Burešová was interned in the Theresienstadt Ghetto from 20 July 1942. While in the ghetto, she was forced to work at the Lautscher Werkstätte producing postcards, greeting cards and copies of works painted by the Old Masters, particularly by Peter Paul Rubens and Rembrandt. These were sold outside of the ghetto by the Nazis, who kept the proceeds.
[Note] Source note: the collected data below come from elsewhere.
(** ** Python helpers *)

Lemma pystr_eqb_spec (a b : pystr) : reflect (a = b) (pystr_eqb a b).
Proof.
  unfold pystr_eqb. destruct (list_eq_dec N.eq_dec a b); constructor; assumption.
Qed.

Lemma pystr_eqb_refl (a : pystr) : pystr_eqb a a = true.
Proof. destruct (pystr_eqb_spec a a); congruence. Qed.

(** ** Rendering: change detection *)

Lemma render_screen_last_text (w : TerminalWidget) :
  _last_text (render_screen w) = screen_text (screen w).
Proof.
  unfold render_screen.
  destruct (pystr_eqb_spec (screen_text (screen w)) (_last_text w)) as [E|E];
    simpl; congruence.
Qed.

Lemma render_screen_screen (w : TerminalWidget) :
  screen (render_screen w) = screen w /\ stream (render_screen w) = stream w.
Proof.
  unfold render_screen.
  destruct (negb (pystr_eqb (screen_text (screen w)) (_last_text w)));
    simpl; auto.
Qed.

Lemma render_screen_unchanged (w : TerminalWidget) :
  screen_text (screen w) = _last_text w -> render_screen w = w.
Proof.
  intros E. unfold render_screen. rewrite E, pystr_eqb_refl. reflexivity.
Qed.

(** C5.  Rendering twice with no change to the screen in between: the
    second call finds its text equal to the cached one, leaves the widget
    exactly as the first call left it (same cached text, no further
    display call), and that cached text is the text of the screen. *)
Theorem render_screen_idempotent (w : TerminalWidget) :
  render_screen (render_screen w) = render_screen w
  /\ _last_text (render_screen (render_screen w)) = _last_text (render_screen w)
  /\ ui_calls (render_screen (render_screen w)) = ui_calls (render_screen w)
  /\ _last_text (render_screen w) = screen_text (screen w).
Proof.
  assert (H : render_screen (render_screen w) = render_screen w).
  { apply render_screen_unchanged.
    rewrite render_screen_last_text.
    destruct (render_screen_screen w) as [-> _]. reflexivity. }
  rewrite H. repeat split. apply render_screen_last_text.
Qed.

(** ** Key encoding *)

Ltac qt_values :=
  unfold Qt.Key_Escape, Qt.Key_Tab, Qt.Key_Backspace, Qt.Key_Return,
    Qt.Key_Enter, Qt.Key_Delete, Qt.Key_Home, Qt.Key_End, Qt.Key_Left,
    Qt.Key_Up, Qt.Key_Right, Qt.Key_Down, Qt.Key_PageUp, Qt.Key_PageDown,
    Qt.Key_A, Qt.Key_C, Qt.Key_D, Qt.Key_L, Qt.Key_V, Qt.Key_Z,
    Qt.NoModifier, Qt.ShiftModifier, Qt.ControlModifier, Qt.AltModifier in *.

Ltac bool_facts :=
  repeat match goal with
    | H : (_ && _) = true |- _ => apply andb_true_iff in H; destruct H
    | H : (_ || _) = false |- _ => apply orb_false_iff in H; destruct H
    | H : (_ =? _) = true |- _ => apply Z.eqb_eq in H
    | H : (_ =? _) = false |- _ => apply Z.eqb_neq in H
    | H : (_ <=? _) = true |- _ => apply Z.leb_le in H
    | H : (_ <=? _) = false |- _ => apply Z.leb_gt in H
    | H : negb _ = true |- _ => apply negb_true_iff in H
    | H : negb _ = false |- _ => apply negb_false_iff in H
    end.

Ltac split_cond :=
  match goal with
  | |- context [if ?c then _ else _] =>
      let E := fresh "E" in
      destruct c eqn:E; bool_facts; try lia
  end.
(** X15.  The list under "Conversation History" shows the last five
    exchanges, the newest first, and the expander titled [Qn] holds the
    [n]-th entry of the history. *)
Theorem history_view_spec (history : list entry) :
  length (App.history_view history) = Nat.min 5 (length history) ∧
  ∀ (i : nat) (title question answer : string),
    App.history_view history !! i = Some (title, question, answer) →
    ∃ e,
      history !! (length history - 1 - i)%nat = Some e ∧
      (i < 5)%nat ∧ (i < length history)%nat ∧
      title = "Q" +:+ Py.str_of_int (Z.of_nat (length history - i)) +:+ ": "
                  +:+ Py.slice (entry_question e) 0 50 +:+ "..." ∧
      question = "**Question:** " +:+ entry_question e ∧
      answer = "**Answer:** " +:+ entry_answer e.
Proof.
  unfold App.history_view. rewrite slice_from_last5. split.
  - rewrite length_imap, length_reverse, length_drop. lia.
  - intros i title question answer. rewrite list_lookup_imap.
    destruct (reverse _ !! i) as [e|] eqn:E; [|done].
    pose proof (lookup_lt_Some _ _ _ E) as Hi.
    rewrite length_reverse, length_drop in Hi.
    rewrite reverse_lookup in E by (rewrite length_drop; lia).
    rewrite lookup_drop, length_drop in E.
    intros [= <- <- <-]. exists e. split.
    { rewrite <- E. f_equal. lia. }
    repeat split; [lia|lia|].
    do 2 f_equal. f_equal. lia.
Qed.

Lemma history_view_spec_witness :
  ∃ e, [Entry "q1" "a1"; Entry "q2" "a2"] !! 1%nat = Some e ∧
       "Q2: q2..." = "Q" +:+ Py.str_of_int 2 +:+ ": "
                         +:+ Py.slice (entry_question e) 0 50 +:+ "...".
Proof.
  destruct (proj2 (history_view_spec [Entry "q1" "a1"; Entry "q2" "a2"])
              O "Q2: q2..." "**Question:** q2" "**Answer:** a2" eq_refl)
    as (e & He & _ & _ & Ht & _).
  exists e. split; [exact He | exact Ht].
Defined.

(** ** Further properties: the session of app.py from click to click *)

Ltac fields :=
  cbn [current_question_index challenge_questions conversation_history
       document_text document_name challenge_mode question_answered summary].

Lemma truthy_questions (qs : list (gmap string pyobj)) :
  PyObj.truthy (PyList (PyDict <$> qs)) = negb (bool_decide (qs = [])).
Proof. destruct qs; unfold PyObj.truthy; by repeat case_bool_decide. Qed.

Lemma strip_long_nonempty (text : string) :
  50 ≤ Py.len (Py.strip text) → text ≠ EmptyString.
Proof. intros H ->. by apply H. Qed.

Lemma validate_file_named (f : uploaded_file) :
  DocumentProcessor.validate_file (Some f) = (true, EmptyString) →
  file_name f ≠ EmptyString.
Proof.
  intros V Hn. unfold DocumentProcessor.validate_file in V. rewrite Hn in V.
  vm_compute in V. done.
Qed.

Lemma add_to_conversation_history_length (history : list entry) (question answer : string) :
  (length history ≤ 10)%nat →
  (length (AIAssistant.add_to_conversation_history history question answer) ≤ 10)%nat.
Proof.
  intros H. unfold AIAssistant.add_to_conversation_history.
  destruct (10 <? _) eqn:E.
  - destruct history; cbn [app tail length] in *; rewrite ?length_app; cbn [length]; lia.
  - apply Z.ltb_ge in E. lia.
Qed.

Section Sessions.
Variable encode : string → result (list Z).
Variable decode : list Z → result string.
Variable chat_completion : request → result string.
Variable json_loads : string → result pyobj.
Variable pdf_pages : uploaded_file → result (list (result string)).
Variable decode_bytes : string → list Byte.byte → decoding.

Lemma process_document_ok (file : uploaded_file) (st : session) :
  session_ok st →
  session_ok (App.process_document encode decode chat_completion
                pdf_pages decode_bytes file st).
Proof.
  intros Hst. unfold App.process_document.
  destruct (process_document_cases pdf_pages decode_bytes (Some file))
    as [(m & _ & ->) | [(p & m & _ & ->) | [-> | (f & t & [= <-] & V & _ & L & ->)]]];
    try done.
  unfold AIAssistant.clear_conversation_history.
  repeat split; fields; try done; try (cbn [length]; lia); try (by left); try (by right).
  intros Hn. by destruct (validate_file_named _ V).
Qed.

Lemma generate_fresh (st : session) :
  challenge_questions st = [] →
  (length (conversation_history st) ≤ 10)%nat →
  (document_text st = EmptyString ∨ 50 ≤ Py.len (Py.strip (document_text st))) →
  (document_name st = EmptyString → document_text st = EmptyString) →
  session_ok (App.generate_challenge_questions encode decode chat_completion json_loads st).
Proof.
  intros Hq Hh Ht Hn. unfold App.generate_challenge_questions.
  rewrite truthy_questions, Hq. cbn [negb].
  rewrite bool_decide_eq_true_2 by done. cbn [negb].
  destruct (generate_result encode decode chat_completion json_loads (document_text st) 3)
    as (qs & Hqs & ->).
  repeat split; fields; try done.
  - by left.
  - by apply (length_slice_to qs 3).
  - by apply Forall_slice_to.
Qed.

Lemma generate_ok (st : session) :
  session_ok st →
  session_ok (App.generate_challenge_questions encode decode chat_completion json_loads st).
Proof.
  intros Hst. destruct (challenge_questions st) as [|q qs] eqn:E.
  - destruct Hst as (_ & _ & _ & _ & Hh & Ht & Hn). by apply generate_fresh.
  - unfold App.generate_challenge_questions. rewrite truthy_questions, E.
    by rewrite bool_decide_eq_false_2.
Qed.

Lemma renew_questions_ok (st : session) :
  session_ok st →
  session_ok (App.renew_questions encode decode chat_completion json_loads st).
Proof.
  intros (_ & _ & _ & _ & Hh & Ht & Hn). by apply generate_fresh.
Qed.

Lemma advance_ok (st : session) : session_ok st → session_ok (App.advance st).
Proof.
  intros (H0 & Hi & Hl & Hq & Hh & Ht & Hn). unfold App.advance.
  destruct (_ <? _) eqn:E; [|done].
  apply Z.ltb_lt in E. repeat split; fields; try done; lia.
Qed.

Lemma submit_answer_ok (st : session) : session_ok st → session_ok (App.submit_answer st).
Proof.
  intros Hst. unfold App.submit_answer.
  destruct (App.current_question st) as [q|]; [|done].
  unfold App.evaluate_answer.
  destruct (PyObj.getitem _ "question"); cbn [mbind result_bind]; [|done].
  by destruct (PyObj.getitem _ "expected_answer"); cbn [mbind result_bind].
Qed.

Lemma get_answer_ok (question : string) (st : session) :
  session_ok st →
  session_ok (App.get_answer encode decode chat_completion question st).2.
Proof.
  intros (H0 & Hi & Hl & Hq & Hh & Ht & Hn). unfold App.get_answer.
  destruct (AIAssistant.answer_question _ _ _ _ _ _) as [answer justification].
  repeat split; fields; try done. by apply add_to_conversation_history_length.
Qed.

Lemma step_ok (st : session) (ev : event) :
  session_ok st →
  session_ok (App.step encode decode chat_completion json_loads pdf_pages decode_bytes st ev).
Proof.
  intros Hst. destruct ev; cbn [App.step].
  - by apply process_document_ok.
  - destruct (App.nonempty _); [|done]. unfold App.clear_document.
    unfold AIAssistant.clear_conversation_history.
    repeat split; fields; try done; try (cbn [length]; lia); by left.
  - by destruct (App.nonempty _).
  - destruct (App.nonempty _); [|done]. by apply generate_ok.
  - destruct (_ && _); [|done]. by apply get_answer_ok.
  - destruct (_ && _); [|done]. by apply submit_answer_ok.
  - destruct (App.shows_question _); [|done]. by apply advance_ok.
  - destruct (App.shows_question _); [|done]. by apply renew_questions_ok.
  - destruct (App.shows_question _); [|done]. by apply advance_ok.
  - by destruct (App.shows_question _).
  - destruct (App.shows_completion _); [|done]. by apply renew_questions_ok.
Qed.

Lemma run_from_ok (events : list event) (st : session) :
  session_ok st →
  session_ok (fold_left
                (App.step encode decode chat_completion json_loads pdf_pages decode_bytes)
                events st).
Proof.
  revert st. induction events as [|ev events IH]; intros st Hst; [done|].
  cbn [fold_left]. by apply IH, step_ok.
Qed.

Lemma run_ok (events : list event) :
  session_ok (App.run encode decode chat_completion json_loads pdf_pages decode_bytes events).
Proof.
  apply run_from_ok. unfold App.initial.
  repeat split; fields; try done; try (cbn [length]; lia); by left.
Qed.

End Sessions.

Section SessionProperties.
Variable encode : string → result (list Z).
Variable decode : list Z → result string.
Variable chat_completion : request → result string.
Variable json_loads : string → result pyobj.
Variable pdf_pages : uploaded_file → result (list (result string)).
Variable decode_bytes : string → list Byte.byte → decoding.

(** X16.  Whatever the buttons clicked and whatever the services do, the
    session keeps: an index that is not negative, and is below the number
    of questions or 0; at most three questions, each with exactly the four
    keys and strings under ['question'] and ['expected_answer']; at most
    ten exchanges in the history; a document text that is empty or has at
    least 50 characters once stripped; and a document name whenever there
    is a document text. *)
Theorem session_invariant (events : list event) :
  session_ok (App.run encode decode chat_completion json_loads pdf_pages decode_bytes events).
Proof. apply run_ok. Qed.

(** X17.  The branch "You've completed all challenge questions!" of
    [display_challenge_mode] is never reached: no sequence of clicks leads
    to a session whose index is past the last question, so the button
    "Generate New Questions" is never on the page. *)
Theorem completion_never_shown (events : list event) :
  let st := App.run encode decode chat_completion json_loads pdf_pages decode_bytes events in
  App.shows_completion st = false
  ∧ App.step encode decode chat_completion json_loads pdf_pages decode_bytes
      st GenerateNewQuestions = st.
Proof.
  intros st.
  assert (App.shows_completion st = false) as H; [|split; [done|]; cbn [App.step]; by rewrite H].
  destruct (run_ok encode decode chat_completion json_loads pdf_pages decode_bytes events)
    as (H0 & Hi & _).
  fold st in H0, Hi. unfold App.shows_completion. rewrite truthy_questions.
  destruct (challenge_questions st) as [|q qs] eqn:E.
  - rewrite bool_decide_eq_true_2 by done. cbn [negb]. by rewrite !andb_false_r.
  - assert ((current_question_index st <? Z.of_nat (length (q :: qs))) = true) as ->.
    { apply Z.ltb_lt. cbn [length] in *. lia. }
    cbn [negb]. by rewrite !andb_false_r.
Qed.

(** X18.  Whenever the page shows a question, that question is in the
    list and has strings under ['question'] and ['expected_answer']: the
    lookups of [display_challenge_mode] and [evaluate_answer] never raise
    ([IndexError], [KeyError]), and "Submit Answer" with a text marks the
    question as answered and changes nothing else. *)
Theorem shown_question_is_well_formed (events : list event) :
  let st := App.run encode decode chat_completion json_loads pdf_pages decode_bytes events in
  App.shows_question st = true →
  ∃ q question expected_answer,
    challenge_questions st !! Z.to_nat (current_question_index st) = Some q
    ∧ App.current_question st = Some q
    ∧ PyObj.getitem (PyDict q) "question" = Ok (PyStr question)
    ∧ PyObj.getitem (PyDict q) "expected_answer" = Ok (PyStr expected_answer)
    ∧ App.submit_answer st = App.set_question_answered true st.
Proof.
  intros st Hshow.
  destruct (run_ok encode decode chat_completion json_loads pdf_pages decode_bytes events)
    as (H0 & _ & _ & Hq & _).
  fold st in H0, Hq. unfold App.shows_question in Hshow.
  apply andb_prop in Hshow as [_ Hlt]. apply Z.ltb_lt in Hlt.
  destruct (lookup_lt_is_Some_2 (challenge_questions st)
              (Z.to_nat (current_question_index st))) as [q Eq]; [lia|].
  pose proof (proj1 (Forall_lookup _ _) Hq _ _ Eq) as (_ & question & expected & Hqu & Hex).
  assert (App.current_question st = Some q) as Hcur.
  { unfold App.current_question, list_index.
    rewrite (proj2 (Z.leb_le _ _) H0), (proj2 (Z.ltb_lt _ _) Hlt). done. }
  exists q, question, expected. repeat split; try done.
  - unfold PyObj.getitem. by rewrite Hqu.
  - unfold PyObj.getitem. by rewrite Hex.
  - unfold App.submit_answer, App.evaluate_answer, PyObj.getitem.
    by rewrite Hcur, Hqu, Hex.
Qed.

End SessionProperties.

Lemma shown_question_is_well_formed_witness :
  let st :=
    App.run CharTokenizer.encode CharTokenizer.decode (service_down "no service")
      JsonFragment.loads (λ _, Ok [])
      (λ _ _, Decoded "A document with enough text in it to pass the check on its length.")
      [ProcessDocument (UploadedFile "notes.txt" 67 []); ChallengeMe] in
  ∃ q question expected_answer,
    challenge_questions st !! Z.to_nat (current_question_index st) = Some q
    ∧ App.current_question st = Some q
    ∧ PyObj.getitem (PyDict q) "question" = Ok (PyStr question)
    ∧ PyObj.getitem (PyDict q) "expected_answer" = Ok (PyStr expected_answer)
    ∧ App.submit_answer st = App.set_question_answered true st.
Proof.
  apply (shown_question_is_well_formed
           CharTokenizer.encode CharTokenizer.decode (service_down "no service")
           JsonFragment.loads (λ _, Ok [])
           (λ _ _, Decoded "A document with enough text in it to pass the check on its length.")
           [ProcessDocument (UploadedFile "notes.txt" 67 []); ChallengeMe]).
  vm_compute. reflexivity.
Defined.

(** ** Further properties: what the page does with a failed call *)

Lemma add_to_conversation_history_snoc (history : list entry) (question answer : string) :
  ∃ older,
    AIAssistant.add_to_conversation_history history question answer
    = older ++ [Entry question answer].
Proof.
  unfold AIAssistant.add_to_conversation_history.
  destruct history as [|e history]; [by exists []|].
  destruct (10 <? _); [by exists history|by exists (e :: history)].
Qed.

Lemma context_of_snoc (older : list entry) (question answer : string) :
  ∃ before,
    AIAssistant.context_of (Some (older ++ [Entry question answer]))
    = before +:+ "Q: " +:+ question +:+ nl +:+ "A: " +:+ answer +:+ nl.
Proof.
  destruct older as [|e older]; [by eexists|].
  unfold AIAssistant.context_of. cbn [app]. rewrite slice_from_last3.
  change (e :: older ++ [Entry question answer])
    with ((e :: older) ++ [Entry question answer]).
  rewrite drop_app_le by (rewrite length_app; cbn [length]; lia).
  rewrite fold_left_app. cbn [fold_left entry_question entry_answer].
  by eexists.
Qed.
Her colleagues in the Lautscher Werkstätte included Otto Kaufmann–Karas, Hana Kellnerová, Jo Spier and Jiří Valdštýn–Karlínský.

Burešová's bright watercolour portrait paintings recorded children, dancers, musicians and flowers in the ghetto, in contrast to the conditions and suffering around her. They were hidden until after the end of World War II. She received art supplies and food parcels from her former husband and also drew with charcoal. Burešová said in an interview for Terezín Memorial in 1972 that "one of the gendarmes (his name was Čipera) even mediated contact with my husband. I burnt all those secret letters in Terezín [Theresienstadt], while my husband has kept the secret messages from me."

Two of Burešová's maternal aunts died in Theresienstadt. Her seven-year old niece Zuzana Neuwirthová also died in the ghetto in 1943, from typhus. Burešová was made to paint a portrait of Karl Rahm, the Schutzstaffel (SS) commandant of the ghetto, and due to this she was excluded from transport to Auschwitz concentration camp in 1944 and survived the war.

After liberation from the ghetto on 3 May 1945, Burešová returned to Prague and remarried her husband. She worked illustrating school textbooks and books on psychological and educational themes. Burešová gradually lost her eyesight in her 70s. She died in 1983 in Prague.

Burešová's work The Last Flamenco is held in the permanent art exhibition at Israel's Yad Vashem. Over fifty of her works from the ghetto and three of her post-war works are held in the Terezín Memorial’s art collections.